DATA SHOWN>
(** The word as the disjunction of its shifted bytes. *)
Ltac expand_load :=
  repeat match goal with
  | |- context [load ?n ?m ?A] =>
    let r := eval cbv [load bytes_at bytes_from from_digits Z.add Pos.add Pos.succ] in (load n m A) in
    change (load n m A) with r
  | |- context [load_be ?n ?m ?A] =>
    let r := eval cbv [load_be bytes_at bytes_from rev app from_digits Z.add Pos.add Pos.succ]
      in (load_be n m A) in
    change (load_be n m A) with r
  end;
  rewrite ?Z.shiftl_lor, ?Z.shiftl_shiftl, ?Z.shiftl_0_l, ?Z.lor_0_r by lia;
  norm_add.

Ltac lor_ac := apply Z.bits_inj'; intros ?i _; rewrite ?Z.lor_spec; btauto.

(** The sign test of the three byte forms. *)
Lemma sint3_sign (b : Z) : in_u 8 b -> nz (Z.land b 128) = (128 <=? b).
Proof.
  intros Hb. apply (all_below_spec 256 (fun b => Bool.eqb (nz (Z.land b 128)) (128 <=? b))) in Hb.
  - by apply Bool.eqb_prop in Hb.
  - vm_compute. reflexivity.
Qed.

Lemma sint3_value b0 b1 b2 :
  in_u 8 b0 -> in_u 8 b1 -> in_u 8 b2 ->
  s32 (if nz (Z.land b2 128)
       then u32 (255 << 24) .|| u32 (b2 << 16) .|| u32 (b1 << 8) .|| b0
       else u32 (b2 << 16) .|| u32 (b1 << 8) .|| b0) = wrapS 24 (from_digits 8 [b0; b1; b2]).
Proof.
  intros H0 H1 H2. rewrite sint3_sign by done.
  assert (from_digits 8 [b0; b1; b2; 255] = u32 (255 << 24) .|| u32 (b2 << 16) .|| u32 (b1 << 8) .|| b0) as <-.
  { set (m := fun x => if x =? 0 then b0 else if x =? 1 then b1 else if x =? 2 then b2 else 255).
    assert (bytes_ok m) as Hm by (intros x; unfold m; repeat case_match; try done; by apply (bool_decide_unpack _)).
    change b0 with (ix m 0 0). change b1 with (ix m 0 1). change b2 with (ix m 0 2).
    change (255 << 24) with (ix m 0 3 << 24). change 255 with (ix m 0 3) at 1. unwrap.
    cbn [from_digits]. rewrite ?Z.shiftl_lor, ?Z.shiftl_shiftl, ?Z.shiftl_0_l, ?Z.lor_0_r by lia.
    norm_add. lor_ac. }
  assert (from_digits 8 [b0; b1; b2] = u32 (b2 << 16) .|| u32 (b1 << 8) .|| b0) as <-.
  { set (m := fun x => if x =? 0 then b0 else if x =? 1 then b1 else if x =? 2 then b2 else 255).
    assert (bytes_ok m) as Hm by (intros x; unfold m; repeat case_match; try done; by apply (bool_decide_unpack _)).
    change b0 with (ix m 0 0). change b1 with (ix m 0 1). change b2 with (ix m 0 2). unwrap.
    cbn [from_digits]. rewrite ?Z.shiftl_lor, ?Z.shiftl_shiftl, ?Z.shiftl_0_l, ?Z.lor_0_r by lia.
    norm_add. lor_ac. }
  rewrite !from_digits_cons by (done || by apply (bool_decide_unpack _)). cbn [from_digits].
  unfold in_u in *. unfold wrapS.
  change (2 ^ 8) with 256 in *. change (2 ^ (32 - 1)) with 2147483648. change (2 ^ 32) with 4294967296.
  change (2 ^ (24 - 1)) with 8388608. change (2 ^ 24) with 16777216.
  destruct (Z.leb_spec 128 b2).
  - replace (b0 + 256 * (b1 + 256 * (b2 + 256 * (255 + 256 * 0))) + 2147483648)
      with (b0 + 256 * (b1 + 256 * b2) + 2130706432 + 1 * 4294967296) by lia.
    rewrite Z.mod_add, Z.mod_small by lia.
    replace (b0 + 256 * (b1 + 256 * (b2 + 256 * 0)) + 8388608)
      with (b0 + 256 * (b1 + 256 * b2) - 8388608 + 1 * 16777216) by lia.
    rewrite Z.mod_add, Z.mod_small by lia. lia.
  - rewrite !Z.mod_small by lia. lia.
Qed.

WHAT YOU NEED TO DO> The records above must be transcribed without a single omission.

RESULT OF THE EXERCISE>
(** The word as the disjunction of its shifted bytes. *)
Ltac expand_load :=
  repeat match goal with
  | |- context [load ?n ?m ?A] =>
    let r := eval cbv [load bytes_at bytes_from from_digits Z.add Pos.add Pos.succ] in (load n m A) in
    change (load n m A) with r
  | |- context [load_be ?n ?m ?A] =>
    let r := eval cbv [load_be bytes_at bytes_from rev app from_digits Z.add Pos.add Pos.succ]
      in (load_be n m A) in
    change (load_be n m A) with r
  end;
  rewrite ?Z.shiftl_lor, ?Z.shiftl_shiftl, ?Z.shiftl_0_l, ?Z.lor_0_r by lia;
  norm_add.

Ltac lor_ac := apply Z.bits_inj'; intros ?i _; rewrite ?Z.lor_spec; btauto.

(** The sign test of the three byte forms. *)
Lemma sint3_sign (b : Z) : in_u 8 b -> nz (Z.land b 128) = (128 <=? b).
Proof.
  intros Hb. apply (all_below_spec 256 (fun b => Bool.eqb (nz (Z.land b 128)) (128 <=? b))) in Hb.
  - by apply Bool.eqb_prop in Hb.
  - vm_compute. reflexivity.
Qed.

Lemma sint3_value b0 b1 b2 :
  in_u 8 b0 -> in_u 8 b1 -> in_u 8 b2 ->
  s32 (if nz (Z.land b2 128)
       then u32 (255 << 24) .|| u32 (b2 << 16) .|| u32 (b1 << 8) .|| b0
       else u32 (b2 << 16) .|| u32 (b1 << 8) .|| b0) = wrapS 24 (from_digits 8 [b0; b1; b2]).
Proof.
  intros H0 H1 H2. rewrite sint3_sign by done.
  assert (from_digits 8 [b0; b1; b2; 255] = u32 (255 << 24) .|| u32 (b2 << 16) .|| u32 (b1 << 8) .|| b0) as <-.
  { set (m := fun x => if x =? 0 then b0 else if x =? 1 then b1 else if x =? 2 then b2 else 255).
    assert (bytes_ok m) as Hm by (intros x; unfold m; repeat case_match; try done; by apply (bool_decide_unpack _)).
    change b0 with (ix m 0 0). change b1 with (ix m 0 1). change b2 with (ix m 0 2).
    change (255 << 24) with (ix m 0 3 << 24). change 255 with (ix m 0 3) at 1. unwrap.
    cbn [from_digits]. rewrite ?Z.shiftl_lor, ?Z.shiftl_shiftl, ?Z.shiftl_0_l, ?Z.lor_0_r by lia.
    norm_add. lor_ac. }
  assert (from_digits 8 [b0; b1; b2] = u32 (b2 << 16) .|| u32 (b1 << 8) .|| b0) as <-.
  { set (m := fun x => if x =? 0 then b0 else if x =? 1 then b1 else if x =? 2 then b2 else 255).
    assert (bytes_ok m) as Hm by (intros x; unfold m; repeat case_match; try done; by apply (bool_decide_unpack _)).
    change b0 with (ix m 0 0). change b1 with (ix m 0 1). change b2 with (ix m 0 2). unwrap.
    cbn [from_digits]. rewrite ?Z.shiftl_lor, ?Z.shiftl_shiftl, ?Z.shiftl_0_l, ?Z.lor_0_r by lia.
    norm_add. lor_ac. }
  rewrite !from_digits_cons by (done || by apply (bool_decide_unpack _)). cbn [from_digits].
  unfold in_u in *. unfold wrapS.
  change (2 ^ 8) with 256 in *. change (2 ^ (32 - 1)) with 2147483648. change (2 ^ 32) with 4294967296.
  change (2 ^ (24 - 1)) with 8388608. change (2 ^ 24) with 16777216.
  destruct (Z.leb_spec 128 b2).
  - replace (b0 + 256 * (b1 + 256 * (b2 + 256 * (255 + 256 * 0))) + 2147483648)
      with (b0 + 256 * (b1 + 256 * b2) + 2130706432 + 1 * 4294967296) by lia.
    rewrite Z.mod_add, Z.mod_small by lia.
    replace (b0 + 256 * (b1 + 256 * (b2 + 256 * 0)) + 8388608)
      with (b0 + 256 * (b1 + 256 * b2) - 8388608 + 1 * 16777216) by lia.
    rewrite Z.mod_add, Z.mod_small by lia. lia.
  - rewrite !Z.mod_small by lia. lia.
Qed.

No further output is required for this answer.